Yew is one of the larger frameworks for building web apps in Rust. It seems to be more about multi-threading and concurrency, though at the time of this writing WASM in your browser is single threaded AFAICT.

Example

use yew::{html, Component, ComponentLink, Html, ShouldRender};

struct Model {
    link: ComponentLink<Self>,
}

enum Msg {
    DoIt,
}

impl Component for Model {
    // Some details omitted.
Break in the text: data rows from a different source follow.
(* ===== verification/Mcp.v ===== *)
(** * The MCP front door (internal/mcp/server.go)

    The tools run on the same shared components as the RESP commands, through
    the same calls.  The SDK decodes a request into a tool's input and encodes
    its output; a tool answers or is an error.  There is no authentication:
    the connection's state is neither read nor written. *)

From S2P Require Import Prelude.
From S2P Require Import GoStd.
From S2P Require Import Floats.
From S2P Require Import Similarity.
From S2P Require Import Caches.
From S2P Require Import Vector.
From S2P Require Import Memory.
From S2P Require Import Graph.
From S2P Require Import Consolidate.
From S2P Require Import Metrics.
From S2P Require Import Analytics.
From S2P Require Import Providers.
From S2P Require Import RespCodec.
From S2P Require Import Server.
From S2P Require Import HandlersKV.
From S2P Require Import HandlersData.
From S2P Require Import Calls.
From S2P Require Import HandlersCache.
From S2P Require Import HandlersVector.
From S2P Require Import HandlersMemory.

Open Scope Z_scope.
Open Scope go_scope.

Module mcp.

Definition defaultSemanticModel : string := "default".
Definition defaultSemanticTemp : string := "0".
Definition defaultSemanticThreshold : float64 := f64_lit 85 100.
Definition defaultSearchK : Z := 10.
Definition defaultMemoryWorkspace : string := "default".
Definition defaultMemoryKind : memory.Kind := memory.LongTerm.
Definition defaultMemorySearchK : Z := 10.
Definition defaultSummaryKind : memory.Kind := memory.Episodic.
Definition defaultGraphDepth : Z := 1.

(** The errors, with what their texts quote. *)
Inductive toolError :=
  | UnknownMetric (s : string)
  | BadTemp (s : string)
  | NegativeCost (c : float64)
  | InvalidJSON (field : string)
  | UnknownKind (s : string)
  | NoSuchMemory (id workspace : string)
  | Failed (text : string).

(** ** Inputs and outputs

    Absent optional fields are the zero value, or [None] for pointers. *)

Record CacheSemanticSetInput := mkSemanticSet {
  css_Prompt : string; css_Response : string; css_Model : string; css_Temp : string; css_TTLSeconds : Z; css_Cost : float64 }.
Record CacheSemanticGetInput := mkSemanticGet {
  csg_Prompt : string; csg_Model : string; csg_Temp : string; csg_Threshold : option float64 }.
Record CachePromptSetInput := mkPromptSet {
  cps_Template : string; cps_VariablesJSON : string; cps_Model : string; cps_Response : string; cps_TTLSeconds : Z;
  cps_Cost : float64 }.
Record CachePromptGetInput := mkPromptGet { cpg_Template : string; cpg_VariablesJSON : string; cpg_Model : string }.
Record ToolCacheSetInput := mkToolSet { tcs_ToolName : string; tcs_ArgsJSON : string; tcs_Result : string; tcs_TTLSeconds : Z }.
Record ToolCacheGetInput := mkToolGet { tcg_ToolName : string; tcg_ArgsJSON : string }.
Record StoreVectorInput := mkStoreVector {
  sv_Namespace : string; sv_ID : string; sv_Vector : vec; sv_Metadata : gmap string string; sv_Text : string }.
Record FindSimilarInput := mkFindSimilar {
  fs_Namespace : string; fs_Vector : vec; fs_K : option Z; fs_Metric : string; fs_Filter : gmap string string }.
Record DeleteVectorInput := mkDeleteVector { dv_Namespace : string; dv_ID : string }.
Record RememberInput := mkRemember {
  rm_AgentID : string; rm_Content : string; rm_Workspace : string; rm_Kind : string; rm_Metadata : gmap string string;
  rm_TTLSeconds : Z }.
Record RecallInput := mkRecall {
  rc_AgentID : string; rc_Query : string; rc_Workspace : string; rc_Kind : string; rc_K : Z; rc_Threshold : option float64 }.
Record MemoryHistoryInput := mkHistory { mh_Workspace : string; mh_ID : string; mh_Limit : Z }.
Record ConsolidateInput := mkConsolidate {
  cn_AgentID : string; cn_Workspace : string; cn_Kind : string; cn_DedupThreshold : float64 }.
Record ExtractEntitiesInput := mkExtract { ee_Workspace : string; ee_MemoryID : string }.
Record FindRelatedInput := mkRelated { fr_Workspace : string; fr_NodeID : string; fr_Depth : Z }.

Record MemoryVersion := mkVersion {
  mv_ID : string; mv_AgentID : string; mv_Kind : string; mv_Content : string; mv_Metadata : gmap string string;
  mv_CreatedAt : string; mv_Version : Z }.
Inductive output :=
  | OK
  | Found (found : bool) (text : string)
  | Matches (results : list (string * float64))
  | Deleted (deleted : bool)
  | Stored (id : string)
  | Versions (versions : list MemoryVersion)
  | Summary (summaryID : string) (sourceCount dedupedCount : Z)
  | Extracted (entities relations : Z)
  | Related (results : list (string * string * Z)).

Section tools.
Context `{Runtime} `{FloatText} `{KeyCodec} `{Services} `{Encoding}.

Definition answer : Type := toolError + output.

Definition parseMetric (s : string) : toolError + vector.DistanceMetric :=
  let t := ToUpper (TrimSpace s) in
  if String.eqb t "" || String.eqb t "COSINE" then inr vector.Cosine
  else if String.eqb t "DOT" then inr vector.Dot
  else if String.eqb t "EUCLIDEAN" then inr vector.Euclidean
  else inl (UnknownMetric s).
Definition ttlFromSeconds (secs : Z) : duration := if 0 <? secs then seconds secs else 0.

Definition or_default (s d : string) : string := if String.eqb s "" then d else s.
Definition failure : H answer := λ w, (Some (inl (Failed (errText (ticks w)))), w).
Definition recorded (tool : string) (k : H answer) : H answer := do! _ := metric (metrics.MCPCallRecorded tool) in k.
(** A temperature is empty or a number. *)
Definition temp_of (temp : string) : toolError + string :=
  if String.eqb temp "" then inr defaultSemanticTemp
  else match ParseFloat temp with None => inl (BadTemp temp) | Some _ => inr temp end.
Definition kind_of (d : memory.Kind) (kind : string) : toolError + memory.Kind :=
  if String.eqb kind "" then inr d
  else match memory.ParseKind kind with None => inl (UnknownKind kind) | Some k => inr k end.

(** ** Caches *)

Definition cacheSemanticSet (i : CacheSemanticSetInput) : H answer := recorded "cache_semantic_set" (
  let model := or_default (css_Model i) defaultSemanticModel in
  match temp_of (css_Temp i) with
  | inl err => hret (inl err)
  | inr temp =>
      if f64_lt (css_Cost i) f64_zero then hret (inl (NegativeCost (css_Cost i))) else
      do! ok := SemanticCache_Set (css_Prompt i) model temp (css_Response i) (ttlFromSeconds (css_TTLSeconds i)) (css_Cost i) in
      match ok with None => failure | Some _ => hret (inr OK) end
  end).

Definition cacheSemanticGet (i : CacheSemanticGetInput) : H answer := recorded "cache_semantic_get" (
  let model := or_default (csg_Model i) defaultSemanticModel in
  match temp_of (csg_Temp i) with
  | inl err => hret (inl err)
  | inr temp =>
      let threshold := default defaultSemanticThreshold (csg_Threshold i) in
      do! r := SemanticCache_Get (csg_Prompt i) model temp threshold in
      match r with
      | None => failure
      | Some (Some (response, cost)) =>
          do! _ := metric metrics.SemanticCacheHit in
          do! _ := record_savings "semantic" (csg_Prompt i) cost in
          hret (inr (Found true response))
      | Some None => do! _ := metric metrics.SemanticCacheMiss in hret (inr (Found false ""))
      end
  end).

Definition cachePromptSet (i : CachePromptSetInput) : H answer := recorded "cache_prompt_set" (
  if f64_lt (cps_Cost i) f64_zero then hret (inl (NegativeCost (cps_Cost i))) else
  match TemplateKey (cps_Template i) (cps_VariablesJSON i) (cps_Model i) with
  | Return key => do! _ := PromptCache_Set key (cps_Response i) (ttlFromSeconds (cps_TTLSeconds i)) (cps_Cost i) in hret (inr OK)
  | Fail => hret (inl (InvalidJSON "variables_json"))
  | Panic => hpanic
  end).

Definition cachePromptGet (i : CachePromptGetInput) : H answer := recorded "cache_prompt_get" (
  match TemplateKey (cpg_Template i) (cpg_VariablesJSON i) (cpg_Model i) with
  | Return key =>
      do! r := PromptCache_Get key in
      match r with
      | Some (response, cost) =>
          do! _ := metric metrics.PromptCacheHit in
          do! _ := record_savings "prompt" (cpg_Template i) cost in
          hret (inr (Found true response))
      | None => do! _ := metric metrics.PromptCacheMiss in hret (inr (Found false ""))
      end
  | Fail => hret (inl (InvalidJSON "variables_json"))
  | Panic => hpanic
  end).

Definition toolCacheSet (i : ToolCacheSetInput) : H answer := recorded "tool_cache_set" (
  match ToolKey (tcs_ToolName i) (tcs_ArgsJSON i) with
  | Return key => do! _ := ToolCache_Set key (tcs_Result i) (ttlFromSeconds (tcs_TTLSeconds i)) in hret (inr OK)
  | Fail => hret (inl (InvalidJSON "args_json"))
  | Panic => hpanic
  end).

Definition toolCacheGet (i : ToolCacheGetInput) : H answer := recorded "tool_cache_get" (
  match ToolKey (tcg_ToolName i) (tcg_ArgsJSON i) with
  | Return key =>
      do! r := ToolCache_Get key in
      match r with
      | Some result => do! _ := metric metrics.ToolCacheHit in hret (inr (Found true result))
      | None => do! _ := metric metrics.ToolCacheMiss in hret (inr (Found false ""))
      end
  | Fail => hret (inl (InvalidJSON "args_json"))
  | Panic => hpanic
  end).

(** ** Vectors *)

Definition storeVector (i : StoreVectorInput) : H answer := recorded "store_vector" (
  do! _ := VectorStore_Upsert (sv_Namespace i) (sv_ID i) (sv_Vector i) (sv_Metadata i) (sv_Text i) in hret (inr OK)).

Definition findSimilar (i : FindSimilarInput) : H answer := recorded "find_similar" (
  match parseMetric (fs_Metric i) with
  | inl err => hret (inl err)
  | inr m =>
      let k := default defaultSearchK (fs_K i) in
      do! results := VectorStore_Search (fs_Namespace i) (fs_Vector i) k m (fs_Filter i) None in
      do! _ := metric metrics.VectorSearchPerformed in
      hret (inr (Matches ((λ r, (vector.ID r, vector.Score r)) <$> results)))
  end).

Definition deleteVector (i : DeleteVectorInput) : H answer := recorded "delete_vector" (
  do! deleted := VectorStore_Delete (dv_Namespace i) (dv_ID i) in hret (inr (Deleted deleted))).

(** ** Memories *)

Definition remember (i : RememberInput) : H answer := recorded "remember" (
  let workspace := or_default (rm_Workspace i) defaultMemoryWorkspace in
  match kind_of defaultMemoryKind (rm_Kind i) with
  | inl err => hret (inl err)
  | inr kind =>
      do! id := MemoryStore_Put
        (memory.mkMemory "" (rm_AgentID i) workspace kind (rm_Content i) [] (rm_Metadata i) 0 0 None)
        (ttlFromSeconds (rm_TTLSeconds i)) in
      match id with
      | None => failure
      | Some id => do! _ := metric metrics.MemoryWrite in hret (inr (Stored id))
      end
  end).

Definition recall (i : RecallInput) : H answer := recorded "recall" (
  let workspace := or_default (rc_Workspace i) defaultMemoryWorkspace in
  let search kind :=
    let k := if rc_K i =? 0 then defaultMemorySearchK else rc_K i in
    do! results := MemoryStore_Search workspace (rc_Query i) (memory.mkSearchOptions (rc_AgentID i) kind k (rc_Threshold i)) in
    match results with
    | None => failure
    | Some results =>
        do! _ := metric metrics.MemoryRead in
        hret (inr (Matches ((λ r, (memory.sr_ID r, memory.sr_Score r)) <$> results)))
    end in
  if String.eqb (rc_Kind i) "" then search None
  else match memory.ParseKind (rc_Kind i) with
       | None => hret (inl (UnknownKind (rc_Kind i)))
       | Some k => search (Some k)
       end).

Definition version_of (v : memory.Memory) : MemoryVersion :=
  mkVersion (memory.ID v) (memory.AgentID v) (memory.Kind_String (memory.Kind_ v)) (memory.Content v) (memory.Metadata v)
    (FormatRFC3339 (memory.CreatedAt v)) (memory.Version v).
Definition memoryHistory (i : MemoryHistoryInput) : H answer := recorded "memory_history" (
  let workspace := or_default (mh_Workspace i) defaultMemoryWorkspace in
  do! versions := MemoryStore_History workspace (mh_ID i) in
  do! _ := metric metrics.MemoryRead in
  hret (inr (Versions (version_of <$> limit_versions (mh_Limit i) versions)))).

Definition consolidate_ (i : ConsolidateInput) : H answer := recorded "consolidate" (
  let workspace := or_default (cn_Workspace i) defaultMemoryWorkspace in
  match kind_of defaultSummaryKind (cn_Kind i) with
  | inl err => hret (inl err)
  | inr kind =>
      do! result := Consolidate workspace (cn_AgentID i) kind (cn_DedupThreshold i) in
      match result with
      | None => failure
      | Some r =>
          do! _ := metric metrics.ConsolidationPerformed in
          do! _ := metric (metrics.MemoriesDeduped (consolidate.SourceCount r - consolidate.DedupedCount r)) in
          hret (inr (Summary (consolidate.SummaryID r) (consolidate.SourceCount r) (consolidate.DedupedCount r)))
      end
  end).

(** ** The graph *)

Definition extractEntities (i : ExtractEntitiesInput) : H answer := recorded "extract_entities" (
  let workspace := or_default (ee_Workspace i) defaultMemoryWorkspace in
  do! mem := MemoryStore_Get workspace (ee_MemoryID i) in
  match mem with
  | None => hret (inl (NoSuchMemory (ee_MemoryID i) workspace))
  | Some mem =>
      do! r := Extract workspace (memory.ID mem) (memory.Content mem) in
      match r with
      | None => failure
      | Some (entities, relations) =>
          do! _ := metric metrics.GraphExtractionPerformed in
          do! _ := metric (metrics.EntitiesExtracted entities) in
          do! _ := metric (metrics.RelationsExtracted relations) in
          hret (inr (Extracted entities relations))
      end
  end).

Definition findRelated (i : FindRelatedInput) : H answer := recorded "find_related" (
  let workspace := or_default (fr_Workspace i) defaultMemoryWorkspace in
  let depth := if fr_Depth i <=? 0 then defaultGraphDepth else fr_Depth i in
  do! related := GraphStore_Related workspace (fr_NodeID i) depth in
  hret (inr (Related ((λ r, (graph.ID (graph.rn_Node r), graph.Label (graph.rn_Node r), graph.rn_Hops r)) <$> related)))).

(** ** The registered tools *)

Inductive call :=
  | Cache_semantic_set (i : CacheSemanticSetInput)
  | Cache_semantic_get (i : CacheSemanticGetInput)
  | Cache_prompt_set (i : CachePromptSetInput)
  | Cache_prompt_get (i : CachePromptGetInput)
  | Tool_cache_set (i : ToolCacheSetInput)
  | Tool_cache_get (i : ToolCacheGetInput)
  | Store_vector (i : StoreVectorInput)
  | Find_similar (i : FindSimilarInput)
  | Delete_vector (i : DeleteVectorInput)
  | Remember (i : RememberInput)
  | Recall (i : RecallInput)
  | Memory_history (i : MemoryHistoryInput)
  | Consolidate_ (i : ConsolidateInput)
  | Extract_entities (i : ExtractEntitiesInput)
  | Find_related (i : FindRelatedInput).

Definition CallTool (c : call) : H answer :=
  match c with
  | Cache_semantic_set i => cacheSemanticSet i
  | Cache_semantic_get i => cacheSemanticGet i
  | Cache_prompt_set i => cachePromptSet i
  | Cache_prompt_get i => cachePromptGet i
  | Tool_cache_set i => toolCacheSet i
  | Tool_cache_get i => toolCacheGet i
  | Store_vector i => storeVector i
  | Find_similar i => findSimilar i
  | Delete_vector i => deleteVector i
  | Remember i => remember i
  | Recall i => recall i
  | Memory_history i => memoryHistory i
  | Consolidate_ i => consolidate_ i
  | Extract_entities i => extractEntities i
  | Find_related i => findRelated i
  end.
End tools.
End mcp.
Explore the examples to see more.

    type Message = Msg;
    type Properties = ();

    fn create(_: Self::Properties, link: ComponentLink<Self>) -> Self {
        Model { link }
    }

    fn update(&mut self, msg: Self::Message) -> ShouldRender {
        match msg {
            Msg::DoIt => {
                // Update your model on events
                true
            }
        }
    }

    fn view(&self) -> Html {
        let onclick = self.link.callback(|_| Msg::DoIt);
        html! {
            // Render your model here
            <button onclick=onclick>{ "Click me!" }</button>
        }
    }
}

fn main() {
    yew::start_app::<Model>();
}

Benchmarks

Using the canonical TodoMVC for most of these libraries (and more) you can bench their performance with regard to DOM updates. Try it yourself here. Here are the results I got:

rust todomvc bench

I believe mogwai is fastest here specifically because of the lack of vdom. In my opinion it hits a good power-to-weight ratio and achieves its goals. I'm biased though because I wrote it, lol 😊.